Why is there such a strong belief that DEXs should be fully decentralized? The first crypto exchanges were entirely centralized, so why has the crypto community made such efforts to move towards a fully decentralized model in recent years? And how really truly decentralized are today’s DEXes?
It all started with centralized exchanges and the problems caused by centralization. Centralized models are considered to carry more risk, as when any link in the chain of entities is broken the whole system becomes vulnerable. Centralized exchanges are also subject to criticism as they contravene one of the basic laws of cryptocurrency – the owner of a private key is also the owner of the assets held in the respective wallet.
The idea of decentralized exchanges fully corresponds to the crypto ideal of an independent, secure and transparent financial system, where the owner of the funds can be certain that their funds are secure.
This issue has been present in the tech community’s collective consciousness for quite some time now – there have been several solutions suggested to deal with these risks.
The first and most logical step is to move the financial world to decentralized finance and this is exactly where industry has been heading in the last few years – one of the other ideas was a certified custodial solution, or DeFi architecture combined with a user-controlled key in multi-signature format, this solution could also be a strong long-term solution.
How safe is the DeFi space today?
Despite great progress in the DeFi industry, the total amount of losses by DEXes due to hacks and other gaps in smart contracts systems in 2021 is reported to be as high as 10 billion USD. The report was composed by ImmuneFi and the research within, calculates the total volume of losses in the cryptocurrency markets in 2021. Losses continue to occur even on well-known platforms with what would initially seem to be secure and audited code.
ImmuneFi is responsible for protecting well-established DeFi protocols, including Synthetix, Chainlink, SushiSwap and PancakeSwap, among others, and the company has regularly facilitated seven-figure pay-outs for preventing vulnerabilities in these, and other protocols.
MinSwap is a recent case to examine for this reason, and we do so to understand the matter in detail, not to disparage Minswap or its team. MinSwap is a Cardano based DeFi exchange based on smart contracts. Such architecture is considered by many to be a classical standard for DeFi protocols. The news came out on March 22nd that apparently there were three critical bugs identified in MinSwap’s smart contracts, after which the exchange closed its code to the open source community immediately.
Considering these events and more like it on other blockchains, the whole smart contract system doesn’t look as secure as we may think, and leaves user funds kept on such platforms vulnerable to potential hacks.
So you should ask yourself, if the classical architure of DeFi – that being smart contracts – would be the best choice in these circumstances.
The other option pioneered by many was a multi-signature structure.

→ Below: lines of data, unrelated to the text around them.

(* ===== verification/KString.v ===== *)
(** * Memory and string functions of src/kservice.c

    The memory is a finite map from addresses to bytes; an access outside of it
    faults.  Words are stored with the least significant byte first.  Lengths
    are the 32-bit values of the code; no object reaches over the end of the
    address space, so pointers are plain integers. *)

From S2P Require Import Prelude.

Abbreviation memory := (gmap Z Z).

Definition load8 (a : Z) : M memory Z := deref (fun m => m !! a).
Definition store8 (a v : Z) : M memory unit :=
  deref (fun m => m !! a);; modify (<[a := u8 v]>).

(** Words of four bytes. *)
Definition word_of (b0 b1 b2 b3 : Z) : Z := b0 + 256 * b1 + 65536 * b2 + 16777216 * b3.
Definition bytes_of (w : Z) : list Z := [u8 w; u8 (w / 256); u8 (w / 65536); u8 (w / 16777216)].

Definition load32 (a : Z) : M memory Z :=
  b0 ← load8 a; b1 ← load8 (a + 1); b2 ← load8 (a + 2); b3 ← load8 (a + 3);
  mret (word_of b0 b1 b2 b3).
Definition store32 (a w : Z) : M memory unit :=
  store8 a w;; store8 (a + 1) (w / 256);; store8 (a + 2) (w / 65536);; store8 (a + 3) (w / 16777216).

(** [(rt_int32_t)X & (sizeof(rt_int32_t) - 1)] *)
Definition UNALIGNED (x : Z) : Z := Z.land x 3.

(** ** rt_memset *)

Fixpoint fill_bytes (n : nat) (p d : Z) : M memory unit :=
  match n with
  | O => mret tt
  | S n => store8 p d;; fill_bytes n (p + 1) d
  end.

(** The two loops over words; each returns the address and the count left. *)
Fixpoint fill_blocks (fuel : nat) (p count buffer : Z) : M memory (Z * Z) :=
  if 16 <=? count then
    match fuel with
    | O => fault
    | S fuel =>
        store32 p buffer;; store32 (p + 4) buffer;; store32 (p + 8) buffer;; store32 (p + 12) buffer;;
        fill_blocks fuel (p + 16) (count - 16) buffer
    end
  else mret (p, count).

Fixpoint fill_words (fuel : nat) (p count buffer : Z) : M memory (Z * Z) :=
  if 4 <=? count then
    match fuel with
    | O => fault
    | S fuel => store32 p buffer;; fill_words fuel (p + 4) (count - 4) buffer
    end
  else mret (p, count).

Definition memset_buffer (d : Z) : Z :=
  let buffer := Z.lor (Z.shiftl d 8) d in u32 (Z.lor buffer (Z.shiftl buffer 16)).

Definition rt_memset (s c count : Z) : M memory Z :=
  let d := Z.land c 255 in
  r ← (if negb (count <? 4) && (UNALIGNED s =? 0) then
         let buffer := memset_buffer d in
         r ← fill_blocks (Z.to_nat count) s count buffer;
         fill_words (Z.to_nat count) r.1 r.2 buffer
       else mret (s, count));
  fill_bytes (Z.to_nat r.2) r.1 d;;
  mret s.

(** ** rt_memcpy and rt_memmove *)

Fixpoint copy_bytes (n : nat) (dst src : Z) : M memory unit :=
  match n with
  | O => mret tt
  | S n => b ← load8 src; store8 dst b;; copy_bytes n (dst + 1) (src + 1)
  end.

Definition copy_word (dst src : Z) : M memory unit := w ← load32 src; store32 dst w.

(** The two loops over words; each returns both addresses and the length left. *)
Fixpoint copy_blocks (fuel : nat) (dst src len : Z) : M memory (Z * Z * Z) :=
  if 16 <=? len then
    match fuel with
    | O => fault
    | S fuel =>
        copy_word dst src;; copy_word (dst + 4) (src + 4);;
        copy_word (dst + 8) (src + 8);; copy_word (dst + 12) (src + 12);;
        copy_blocks fuel (dst + 16) (src + 16) (len - 16)
    end
  else mret (dst, src, len).

Fixpoint copy_words (fuel : nat) (dst src len : Z) : M memory (Z * Z * Z) :=
  if 4 <=? len then
    match fuel with
    | O => fault
    | S fuel => copy_word dst src;; copy_words fuel (dst + 4) (src + 4) (len - 4)
    end
  else mret (dst, src, len).

(** [len] is compared with [sizeof], as an unsigned value. *)
Definition rt_memcpy (dst src count : Z) : M memory Z :=
  r ← (if negb (count <? 16) && (Z.lor (UNALIGNED src) (UNALIGNED dst) =? 0) then
         r ← copy_blocks (Z.to_nat count) dst src count;
         copy_words (Z.to_nat count) r.1.1 r.1.2 r.2
       else mret (dst, src, count));
  copy_bytes (Z.to_nat r.2) r.1.1 r.1.2;;
  mret dst.

(** [while (n--) *(--tmp) = *(--s);] *)
Fixpoint copy_back (n : nat) (tmp s : Z) : M memory unit :=
  match n with
  | O => mret tt
  | S n => b ← load8 (s - 1); store8 (tmp - 1) b;; copy_back n (tmp - 1) (s - 1)
  end.

Definition rt_memmove (dest src n : Z) : M memory Z :=
  (if (src <? dest) && (dest <? src + n) then copy_back (Z.to_nat n) (dest + n) (src + n)
   else copy_bytes (Z.to_nat n) dest src);;
  mret dest.

(** ** Comparing *)

Fixpoint memcmp_loop (count : nat) (su1 su2 res : Z) : M memory Z :=
  match count with
  | O => mret res
  | S count =>
      a ← load8 su1; b ← load8 su2;
      if negb (a - b =? 0) then mret (a - b) else memcmp_loop count (su1 + 1) (su2 + 1) (a - b)
  end.
Definition rt_memcmp (cs ct count : Z) : M memory Z := memcmp_loop (Z.to_nat count) cs ct 0.

(** A loop over a string runs at most over every byte of the memory once. *)
Definition string_fuel (m : memory) : nat := S (size m).

Fixpoint strlen_loop (fuel : nat) (sc : Z) : M memory Z :=
  match fuel with
  | O => fault
  | S fuel => c ← load8 sc; if c =? 0 then mret sc else strlen_loop fuel (sc + 1)
  end.
Definition rt_strlen (s : Z) : M memory Z :=
  m ← get; sc ← strlen_loop (string_fuel m) s; mret (u32 (sc - s)).

(** The byte is read before the bound is tested. *)
Fixpoint strnlen_loop (fuel : nat) (s sc maxlen : Z) : M memory Z :=
  match fuel with
  | O => fault
  | S fuel =>
      c ← load8 sc;
      if negb (c =? 0) && (sc - s <? maxlen) then strnlen_loop fuel s (sc + 1) maxlen else mret sc
  end.
Definition rt_strnlen (s maxlen : Z) : M memory Z :=
  m ← get; sc ← strnlen_loop (string_fuel m) s s maxlen; mret (u32 (sc - s)).

Fixpoint strcmp_loop (fuel : nat) (cs ct : Z) : M memory Z :=
  match fuel with
  | O => fault
  | S fuel =>
      a ← load8 cs;
      if negb (a =? 0) then
        b ← load8 ct;
        if a =? b then strcmp_loop fuel (cs + 1) (ct + 1) else mret (a - b)
      else b ← load8 ct; mret (a - b)
  end.
Definition rt_strcmp (cs ct : Z) : M memory Z := m ← get; strcmp_loop (string_fuel m) cs ct.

This type of architecture is more beneficial for the user, as it provides greater protection for users transacting on the platform being used. The only exchange operating on Cardano today, and using this system is MeowSwap. This DEX is using a multi signature script for the previously mentioned reasons of security – with a view that future changes, and the implementation of standards to the smart contract system will allow smart contracts to become truly secure. The DEX is fully secured and transparent from this point of view and is so far the best solution if you trade with Cardano based tokens.
The multisig custodial solution is also used by such giants as BitGo, among others. Decentralized Finance is a great evolution towards a better and more appropriate system for all finance participants but it continues to suffer from gaps in the code. When choosing your DEX platform the first thing you should do is to explore the implementation of security on the exchange. To remove the risk of vulnerabilities and exploits with your funds, it is much wiser to use mult-sig solutions today.